- **Supplied records**:
(** *** Values *)
Fixpoint scan_value (fuel : nat) (s : string) : option (json * string) :=
  match fuel with
  | O => None
  | S fuel =>
      match skip_ws s with
      | EmptyString => None
      | String c r =>
          if Ascii.eqb c "{" then
            match skip_ws r with
            | String "}" r' => Some (JObj [], r')
            | r' => match scan_members fuel r' with Some (fs, r2) => Some (JObj fs, r2) | None => None end
            end
          else if Ascii.eqb c "[" then
            match skip_ws r with
            | String "]" r' => Some (JArr [], r')
            | r' => match scan_elements fuel r' with Some (l, r2) => Some (JArr l, r2) | None => None end
            end
          else if Ascii.eqb c quote then
            match scan_string r with Some (t, r2) => Some (JStr t, r2) | None => None end
          else match strip_prefix "null" (String c r), strip_prefix "true" (String c r), strip_prefix "false" (String c r) with
               | Some r2, _, _ => Some (JNull, r2)
               | _, Some r2, _ => Some (JBool true, r2)
               | _, _, Some r2 => Some (JBool false, r2)
               | None, None, None => scan_number (String c r)
               end
      end
  end
with scan_elements (fuel : nat) (s : string) : option (list json * string) :=
  match fuel with
  | O => None
  | S fuel =>
      match scan_value fuel s with
      | None => None
      | Some (v, r) =>
          match skip_ws r with
          | String "," r' => match scan_elements fuel r' with Some (l, r2) => Some (v :: l, r2) | None => None end
          | String "]" r' => Some ([v], r')
          | _ => None
          end
      end
  end
with scan_members (fuel : nat) (s : string) : option (list (string * json) * string) :=
  match fuel with
  | O => None
  | S fuel =>
      match skip_ws s with
      | String c r =>
          if Ascii.eqb c quote then
            match scan_string r with
            | None => None
            | Some (k, r1) =>
                match skip_ws r1 with
                | String ":" r2 =>
                    match scan_value fuel r2 with
                    | None => None
                    | Some (v, r3) =>
                        match skip_ws r3 with
                        | String "," r' =>
                            match scan_members fuel r' with Some (fs, r4) => Some ((k, v) :: fs, r4) | None => None end
                        | String "}" r' => Some ([(k, v)], r')
                        | _ => None
                        end
                    end
                | _ => None
                end
            end
          else None
      | EmptyString => None
      end
  end.
(** All the values of an input. *)
Fixpoint scan_docs (fuel : nat) (s : string) : option (list json) :=
  match fuel with
  | O => None
  | S fuel =>
      match skip_ws s with
      | EmptyString => Some []
      | s' => match scan_value (S (String.length s')) s' with
              | None => None
              | Some (v, r) => match scan_docs fuel r with Some l => Some (v :: l) | None => None end
              end
      end
  end.
Definition scan (s : string) : option (list json) := scan_docs (S (String.length s)) s.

- **Assigned task**: Where a line of the records includes "json", copy it.

- **Output for this exercise**:
Fixpoint scan_value (fuel : nat) (s : string) : option (json * string) :=
with scan_elements (fuel : nat) (s : string) : option (list json * string) :=
with scan_members (fuel : nat) (s : string) : option (list (string * json) * string) :=
Fixpoint scan_docs (fuel : nat) (s : string) : option (list json) :=
Definition scan (s : string) : option (list json) := scan_docs (S (String.length s)) s.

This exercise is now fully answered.